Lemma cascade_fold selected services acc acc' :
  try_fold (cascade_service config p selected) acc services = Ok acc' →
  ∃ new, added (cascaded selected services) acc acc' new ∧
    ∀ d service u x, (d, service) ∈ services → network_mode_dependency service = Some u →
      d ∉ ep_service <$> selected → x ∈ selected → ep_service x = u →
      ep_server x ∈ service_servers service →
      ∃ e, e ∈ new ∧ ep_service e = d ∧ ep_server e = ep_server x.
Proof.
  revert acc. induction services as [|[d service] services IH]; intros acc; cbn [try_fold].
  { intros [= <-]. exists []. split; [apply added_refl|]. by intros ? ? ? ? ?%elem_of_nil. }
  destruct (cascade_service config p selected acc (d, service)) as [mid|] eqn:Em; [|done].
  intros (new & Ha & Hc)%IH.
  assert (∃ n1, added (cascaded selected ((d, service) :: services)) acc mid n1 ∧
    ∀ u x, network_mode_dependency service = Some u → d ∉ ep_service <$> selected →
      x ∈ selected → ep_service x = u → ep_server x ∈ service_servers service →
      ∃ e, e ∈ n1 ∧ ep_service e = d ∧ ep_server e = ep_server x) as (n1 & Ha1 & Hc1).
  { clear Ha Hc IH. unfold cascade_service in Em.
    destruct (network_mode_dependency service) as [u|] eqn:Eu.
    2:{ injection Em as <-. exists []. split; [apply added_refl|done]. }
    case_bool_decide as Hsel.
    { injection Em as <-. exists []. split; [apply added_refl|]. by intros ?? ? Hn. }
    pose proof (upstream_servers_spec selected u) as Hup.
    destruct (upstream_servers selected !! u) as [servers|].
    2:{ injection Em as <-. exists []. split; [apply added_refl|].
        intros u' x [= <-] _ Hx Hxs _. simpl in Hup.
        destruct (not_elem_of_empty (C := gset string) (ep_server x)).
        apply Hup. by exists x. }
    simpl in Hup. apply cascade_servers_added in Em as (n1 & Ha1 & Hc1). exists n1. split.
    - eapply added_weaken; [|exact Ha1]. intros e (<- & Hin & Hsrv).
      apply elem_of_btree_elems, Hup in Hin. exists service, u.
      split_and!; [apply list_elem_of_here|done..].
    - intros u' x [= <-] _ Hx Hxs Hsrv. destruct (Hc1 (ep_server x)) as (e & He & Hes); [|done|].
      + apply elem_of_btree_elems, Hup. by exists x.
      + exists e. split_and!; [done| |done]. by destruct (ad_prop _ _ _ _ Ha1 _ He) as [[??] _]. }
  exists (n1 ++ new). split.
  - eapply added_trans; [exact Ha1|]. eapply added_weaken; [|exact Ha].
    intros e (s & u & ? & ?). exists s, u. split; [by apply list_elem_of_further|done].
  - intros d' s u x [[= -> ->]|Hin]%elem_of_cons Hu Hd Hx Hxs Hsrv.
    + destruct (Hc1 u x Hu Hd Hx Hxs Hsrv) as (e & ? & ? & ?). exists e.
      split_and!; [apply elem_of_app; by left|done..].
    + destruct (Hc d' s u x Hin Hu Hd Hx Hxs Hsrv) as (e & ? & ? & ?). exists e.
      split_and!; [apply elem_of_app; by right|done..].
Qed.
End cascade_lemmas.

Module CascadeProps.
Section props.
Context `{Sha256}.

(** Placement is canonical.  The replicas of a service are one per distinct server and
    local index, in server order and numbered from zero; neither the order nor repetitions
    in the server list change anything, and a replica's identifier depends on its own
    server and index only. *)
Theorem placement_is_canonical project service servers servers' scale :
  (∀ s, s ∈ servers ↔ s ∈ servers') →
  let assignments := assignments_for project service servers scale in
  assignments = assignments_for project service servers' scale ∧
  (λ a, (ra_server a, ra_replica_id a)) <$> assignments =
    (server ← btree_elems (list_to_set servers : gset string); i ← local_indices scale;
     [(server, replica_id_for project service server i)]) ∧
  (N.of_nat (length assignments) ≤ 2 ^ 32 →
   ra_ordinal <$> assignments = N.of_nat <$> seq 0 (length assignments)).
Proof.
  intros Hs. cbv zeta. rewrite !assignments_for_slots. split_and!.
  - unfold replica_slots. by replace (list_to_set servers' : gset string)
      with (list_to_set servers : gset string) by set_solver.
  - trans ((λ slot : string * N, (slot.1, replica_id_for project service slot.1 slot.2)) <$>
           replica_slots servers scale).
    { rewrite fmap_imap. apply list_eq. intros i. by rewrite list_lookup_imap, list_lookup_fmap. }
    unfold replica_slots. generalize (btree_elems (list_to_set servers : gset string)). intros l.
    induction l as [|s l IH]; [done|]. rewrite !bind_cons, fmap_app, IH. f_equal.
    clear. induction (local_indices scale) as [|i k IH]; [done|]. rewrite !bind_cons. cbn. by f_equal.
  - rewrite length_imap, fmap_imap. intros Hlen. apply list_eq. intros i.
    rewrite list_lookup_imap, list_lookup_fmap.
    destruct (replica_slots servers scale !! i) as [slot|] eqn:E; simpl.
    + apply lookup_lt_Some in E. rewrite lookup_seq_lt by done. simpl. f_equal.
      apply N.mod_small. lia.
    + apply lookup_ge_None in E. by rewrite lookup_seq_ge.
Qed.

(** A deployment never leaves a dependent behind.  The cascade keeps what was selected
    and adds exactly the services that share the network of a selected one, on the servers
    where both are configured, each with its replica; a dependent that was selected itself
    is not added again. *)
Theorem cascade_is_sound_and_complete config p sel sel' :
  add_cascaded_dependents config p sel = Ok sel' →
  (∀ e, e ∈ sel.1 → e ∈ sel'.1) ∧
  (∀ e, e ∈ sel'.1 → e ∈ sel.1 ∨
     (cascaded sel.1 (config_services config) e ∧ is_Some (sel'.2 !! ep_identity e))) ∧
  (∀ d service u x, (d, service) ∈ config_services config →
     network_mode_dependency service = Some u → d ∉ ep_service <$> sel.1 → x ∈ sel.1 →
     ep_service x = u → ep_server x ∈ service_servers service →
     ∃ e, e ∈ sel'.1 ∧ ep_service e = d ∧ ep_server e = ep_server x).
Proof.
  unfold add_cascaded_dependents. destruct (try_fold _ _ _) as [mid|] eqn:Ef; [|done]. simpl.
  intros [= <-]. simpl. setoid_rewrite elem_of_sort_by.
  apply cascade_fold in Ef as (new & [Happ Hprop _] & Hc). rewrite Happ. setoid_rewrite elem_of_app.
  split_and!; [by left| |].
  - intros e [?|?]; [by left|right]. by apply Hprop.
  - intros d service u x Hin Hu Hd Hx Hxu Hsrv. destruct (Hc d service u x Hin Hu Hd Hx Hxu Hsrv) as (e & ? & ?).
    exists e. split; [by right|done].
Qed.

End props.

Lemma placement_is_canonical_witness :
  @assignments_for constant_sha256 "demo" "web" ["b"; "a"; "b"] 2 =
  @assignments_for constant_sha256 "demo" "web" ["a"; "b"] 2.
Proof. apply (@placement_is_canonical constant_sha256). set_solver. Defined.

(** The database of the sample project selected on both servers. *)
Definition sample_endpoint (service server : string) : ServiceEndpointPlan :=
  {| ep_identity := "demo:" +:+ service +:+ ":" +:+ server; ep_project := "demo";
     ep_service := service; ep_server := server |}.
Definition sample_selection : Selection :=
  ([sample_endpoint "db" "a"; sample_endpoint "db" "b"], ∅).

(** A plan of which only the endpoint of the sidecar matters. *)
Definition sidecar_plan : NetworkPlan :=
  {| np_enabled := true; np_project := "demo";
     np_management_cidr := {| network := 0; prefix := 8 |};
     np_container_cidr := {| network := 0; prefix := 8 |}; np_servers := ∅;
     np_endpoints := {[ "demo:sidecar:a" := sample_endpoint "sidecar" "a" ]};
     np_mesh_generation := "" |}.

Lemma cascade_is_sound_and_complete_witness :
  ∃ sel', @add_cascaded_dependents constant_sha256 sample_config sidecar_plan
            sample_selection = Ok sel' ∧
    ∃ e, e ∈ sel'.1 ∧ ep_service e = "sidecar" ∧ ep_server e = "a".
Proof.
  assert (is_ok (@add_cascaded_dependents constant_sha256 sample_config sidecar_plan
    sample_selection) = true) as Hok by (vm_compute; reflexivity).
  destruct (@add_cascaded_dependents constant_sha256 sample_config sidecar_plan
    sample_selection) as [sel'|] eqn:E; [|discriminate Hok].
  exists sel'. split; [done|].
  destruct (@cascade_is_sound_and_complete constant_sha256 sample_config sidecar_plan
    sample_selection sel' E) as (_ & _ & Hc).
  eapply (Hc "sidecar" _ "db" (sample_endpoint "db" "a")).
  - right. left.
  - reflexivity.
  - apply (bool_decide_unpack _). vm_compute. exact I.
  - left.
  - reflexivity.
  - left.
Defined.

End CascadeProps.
┄┄┄┄┄┄┄┄┄┄┄┄┄┄┄┄┄┄┄┄
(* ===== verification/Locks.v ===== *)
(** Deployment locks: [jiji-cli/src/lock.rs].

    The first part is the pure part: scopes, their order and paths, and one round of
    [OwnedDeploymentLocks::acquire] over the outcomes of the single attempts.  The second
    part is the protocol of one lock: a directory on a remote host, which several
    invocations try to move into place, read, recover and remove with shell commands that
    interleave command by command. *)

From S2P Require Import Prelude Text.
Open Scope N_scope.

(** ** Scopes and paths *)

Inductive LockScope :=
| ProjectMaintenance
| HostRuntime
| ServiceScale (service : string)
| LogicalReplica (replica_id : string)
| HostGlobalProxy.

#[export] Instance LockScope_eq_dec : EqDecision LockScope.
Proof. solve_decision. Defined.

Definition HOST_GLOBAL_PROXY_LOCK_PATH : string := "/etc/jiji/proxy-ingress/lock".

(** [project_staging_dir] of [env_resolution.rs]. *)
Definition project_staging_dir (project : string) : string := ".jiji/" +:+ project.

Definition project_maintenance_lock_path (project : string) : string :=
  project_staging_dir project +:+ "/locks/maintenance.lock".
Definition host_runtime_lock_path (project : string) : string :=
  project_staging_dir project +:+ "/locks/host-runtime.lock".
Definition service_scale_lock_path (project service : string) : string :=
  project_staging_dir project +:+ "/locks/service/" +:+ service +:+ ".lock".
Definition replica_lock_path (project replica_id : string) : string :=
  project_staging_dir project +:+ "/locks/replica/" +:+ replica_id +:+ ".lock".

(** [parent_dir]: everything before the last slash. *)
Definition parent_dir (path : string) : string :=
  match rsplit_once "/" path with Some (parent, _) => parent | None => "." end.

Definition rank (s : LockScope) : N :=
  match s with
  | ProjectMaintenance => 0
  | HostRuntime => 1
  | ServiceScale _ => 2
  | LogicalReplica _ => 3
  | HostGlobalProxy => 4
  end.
┄┄┄┄┄┄┄┄┄┄┄┄┄┄┄┄┄┄┄┄
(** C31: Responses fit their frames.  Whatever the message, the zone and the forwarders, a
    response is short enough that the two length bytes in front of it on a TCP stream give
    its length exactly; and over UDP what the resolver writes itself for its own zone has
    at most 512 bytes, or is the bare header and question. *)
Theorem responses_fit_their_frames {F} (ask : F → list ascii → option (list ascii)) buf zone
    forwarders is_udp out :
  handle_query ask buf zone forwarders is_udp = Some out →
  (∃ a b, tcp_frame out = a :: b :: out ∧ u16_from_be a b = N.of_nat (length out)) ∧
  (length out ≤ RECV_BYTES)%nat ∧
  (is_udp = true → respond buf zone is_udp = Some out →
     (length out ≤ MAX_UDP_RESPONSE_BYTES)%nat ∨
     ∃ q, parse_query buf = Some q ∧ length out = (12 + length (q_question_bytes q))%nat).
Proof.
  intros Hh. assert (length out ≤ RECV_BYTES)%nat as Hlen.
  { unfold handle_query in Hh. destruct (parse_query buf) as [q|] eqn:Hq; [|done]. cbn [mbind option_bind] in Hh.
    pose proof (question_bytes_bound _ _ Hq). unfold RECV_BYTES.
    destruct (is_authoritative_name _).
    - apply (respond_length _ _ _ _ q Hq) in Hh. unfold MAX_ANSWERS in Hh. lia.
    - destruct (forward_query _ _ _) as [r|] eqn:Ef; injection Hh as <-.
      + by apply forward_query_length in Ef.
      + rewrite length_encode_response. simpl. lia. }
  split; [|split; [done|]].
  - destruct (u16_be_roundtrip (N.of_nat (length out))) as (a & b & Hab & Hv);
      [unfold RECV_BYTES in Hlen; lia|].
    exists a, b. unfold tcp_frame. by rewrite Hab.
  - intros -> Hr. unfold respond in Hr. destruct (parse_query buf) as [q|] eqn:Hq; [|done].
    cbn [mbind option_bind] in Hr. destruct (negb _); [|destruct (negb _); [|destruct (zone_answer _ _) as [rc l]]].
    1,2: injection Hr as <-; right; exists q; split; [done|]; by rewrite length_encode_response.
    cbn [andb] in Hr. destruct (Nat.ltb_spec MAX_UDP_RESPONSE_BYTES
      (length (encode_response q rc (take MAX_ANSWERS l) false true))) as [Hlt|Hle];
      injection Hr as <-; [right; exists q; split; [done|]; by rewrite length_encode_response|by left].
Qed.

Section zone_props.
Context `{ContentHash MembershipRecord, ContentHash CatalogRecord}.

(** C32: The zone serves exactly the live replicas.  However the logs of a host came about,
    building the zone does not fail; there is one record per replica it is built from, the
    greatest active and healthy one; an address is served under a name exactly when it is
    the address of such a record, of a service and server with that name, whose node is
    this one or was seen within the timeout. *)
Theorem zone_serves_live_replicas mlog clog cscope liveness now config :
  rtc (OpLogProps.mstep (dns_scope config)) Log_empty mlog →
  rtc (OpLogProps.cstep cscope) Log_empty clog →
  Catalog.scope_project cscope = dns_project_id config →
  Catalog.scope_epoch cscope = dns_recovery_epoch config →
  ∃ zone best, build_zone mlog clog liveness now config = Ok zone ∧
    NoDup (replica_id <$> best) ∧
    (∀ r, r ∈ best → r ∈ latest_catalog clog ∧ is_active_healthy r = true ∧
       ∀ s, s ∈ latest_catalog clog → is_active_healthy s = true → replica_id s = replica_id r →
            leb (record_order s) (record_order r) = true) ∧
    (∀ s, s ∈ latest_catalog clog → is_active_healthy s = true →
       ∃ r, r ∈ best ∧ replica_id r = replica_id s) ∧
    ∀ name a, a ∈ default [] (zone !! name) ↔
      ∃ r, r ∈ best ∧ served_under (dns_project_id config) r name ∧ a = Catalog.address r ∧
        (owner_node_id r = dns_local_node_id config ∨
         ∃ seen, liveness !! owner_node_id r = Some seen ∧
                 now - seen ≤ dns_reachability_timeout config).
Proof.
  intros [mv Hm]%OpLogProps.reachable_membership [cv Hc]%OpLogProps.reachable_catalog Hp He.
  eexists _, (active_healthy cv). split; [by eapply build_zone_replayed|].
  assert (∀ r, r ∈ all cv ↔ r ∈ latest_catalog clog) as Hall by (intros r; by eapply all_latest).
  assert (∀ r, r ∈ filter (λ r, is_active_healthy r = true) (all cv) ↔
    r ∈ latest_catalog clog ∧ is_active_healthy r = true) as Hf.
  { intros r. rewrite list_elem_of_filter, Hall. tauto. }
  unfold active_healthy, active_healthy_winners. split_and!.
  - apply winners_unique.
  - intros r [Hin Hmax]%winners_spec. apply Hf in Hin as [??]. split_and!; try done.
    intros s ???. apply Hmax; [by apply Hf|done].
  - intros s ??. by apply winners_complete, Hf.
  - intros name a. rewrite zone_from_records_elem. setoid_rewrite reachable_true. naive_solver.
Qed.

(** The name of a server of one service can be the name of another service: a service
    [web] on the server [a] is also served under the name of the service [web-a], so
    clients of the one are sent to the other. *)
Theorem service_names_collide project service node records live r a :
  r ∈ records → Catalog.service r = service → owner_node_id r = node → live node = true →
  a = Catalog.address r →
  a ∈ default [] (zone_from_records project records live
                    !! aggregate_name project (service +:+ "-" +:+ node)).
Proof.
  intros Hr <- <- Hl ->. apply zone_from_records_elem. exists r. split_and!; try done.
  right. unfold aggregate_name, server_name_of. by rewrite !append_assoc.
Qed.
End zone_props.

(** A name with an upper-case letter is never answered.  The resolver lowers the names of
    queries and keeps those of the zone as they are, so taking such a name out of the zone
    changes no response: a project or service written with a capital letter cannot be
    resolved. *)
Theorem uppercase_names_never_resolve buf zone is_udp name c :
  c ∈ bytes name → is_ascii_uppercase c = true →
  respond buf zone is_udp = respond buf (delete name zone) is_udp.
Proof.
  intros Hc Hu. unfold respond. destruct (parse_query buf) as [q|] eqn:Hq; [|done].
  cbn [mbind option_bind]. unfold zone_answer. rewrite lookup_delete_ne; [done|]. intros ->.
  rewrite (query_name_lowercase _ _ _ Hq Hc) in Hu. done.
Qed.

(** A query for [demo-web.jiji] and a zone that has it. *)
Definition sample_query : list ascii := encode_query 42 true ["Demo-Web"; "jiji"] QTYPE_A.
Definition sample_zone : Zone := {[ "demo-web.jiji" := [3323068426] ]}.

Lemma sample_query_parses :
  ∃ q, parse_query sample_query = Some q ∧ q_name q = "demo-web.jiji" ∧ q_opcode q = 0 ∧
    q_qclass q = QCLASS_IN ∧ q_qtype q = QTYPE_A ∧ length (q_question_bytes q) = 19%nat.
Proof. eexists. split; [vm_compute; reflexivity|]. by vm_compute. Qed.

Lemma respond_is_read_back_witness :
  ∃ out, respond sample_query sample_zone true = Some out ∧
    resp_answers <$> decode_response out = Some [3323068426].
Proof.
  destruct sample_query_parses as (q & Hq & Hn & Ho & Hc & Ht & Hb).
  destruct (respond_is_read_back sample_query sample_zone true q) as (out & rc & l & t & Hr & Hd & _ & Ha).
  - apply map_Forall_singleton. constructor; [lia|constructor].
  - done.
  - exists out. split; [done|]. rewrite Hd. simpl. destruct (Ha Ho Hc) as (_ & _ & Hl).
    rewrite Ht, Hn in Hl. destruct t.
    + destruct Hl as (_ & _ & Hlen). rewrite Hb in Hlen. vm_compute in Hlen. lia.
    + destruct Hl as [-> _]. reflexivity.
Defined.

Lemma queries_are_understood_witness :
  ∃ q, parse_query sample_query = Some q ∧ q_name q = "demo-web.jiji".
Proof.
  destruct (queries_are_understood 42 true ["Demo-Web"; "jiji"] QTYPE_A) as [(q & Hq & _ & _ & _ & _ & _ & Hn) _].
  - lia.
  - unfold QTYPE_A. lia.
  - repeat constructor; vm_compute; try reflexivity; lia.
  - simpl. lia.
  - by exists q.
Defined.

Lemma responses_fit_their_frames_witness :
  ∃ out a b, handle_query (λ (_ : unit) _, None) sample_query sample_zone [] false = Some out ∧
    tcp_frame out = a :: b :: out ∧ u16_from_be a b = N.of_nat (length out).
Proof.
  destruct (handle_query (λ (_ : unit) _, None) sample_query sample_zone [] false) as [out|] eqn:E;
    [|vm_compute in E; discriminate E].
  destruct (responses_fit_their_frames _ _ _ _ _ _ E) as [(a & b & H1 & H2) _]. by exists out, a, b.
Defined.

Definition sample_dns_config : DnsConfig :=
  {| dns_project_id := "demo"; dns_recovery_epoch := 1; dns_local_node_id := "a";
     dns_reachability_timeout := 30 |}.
┄┄┄┄┄┄┄┄┄┄┄┄┄┄┄┄┄┄┄┄
• **Task brief**
Start with the line above that contains "Some seen ∧" and end with the line that contains "- intros s ??.". Write out those lines exactly, and only those.

• **Solved problem**
         ∃ seen, liveness !! owner_node_id r = Some seen ∧
                 now - seen ≤ dns_reachability_timeout config).
Proof.
  intros [mv Hm]%OpLogProps.reachable_membership [cv Hc]%OpLogProps.reachable_catalog Hp He.
  eexists _, (active_healthy cv). split; [by eapply build_zone_replayed|].
  assert (∀ r, r ∈ all cv ↔ r ∈ latest_catalog clog) as Hall by (intros r; by eapply all_latest).
  assert (∀ r, r ∈ filter (λ r, is_active_healthy r = true) (all cv) ↔
    r ∈ latest_catalog clog ∧ is_active_healthy r = true) as Hf.
  { intros r. rewrite list_elem_of_filter, Hall. tauto. }
  unfold active_healthy, active_healthy_winners. split_and!.
  - apply winners_unique.
  - intros r [Hin Hmax]%winners_spec. apply Hf in Hin as [??]. split_and!; try done.
    intros s ???. apply Hmax; [by apply Hf|done].
  - intros s ??. by apply winners_complete, Hf.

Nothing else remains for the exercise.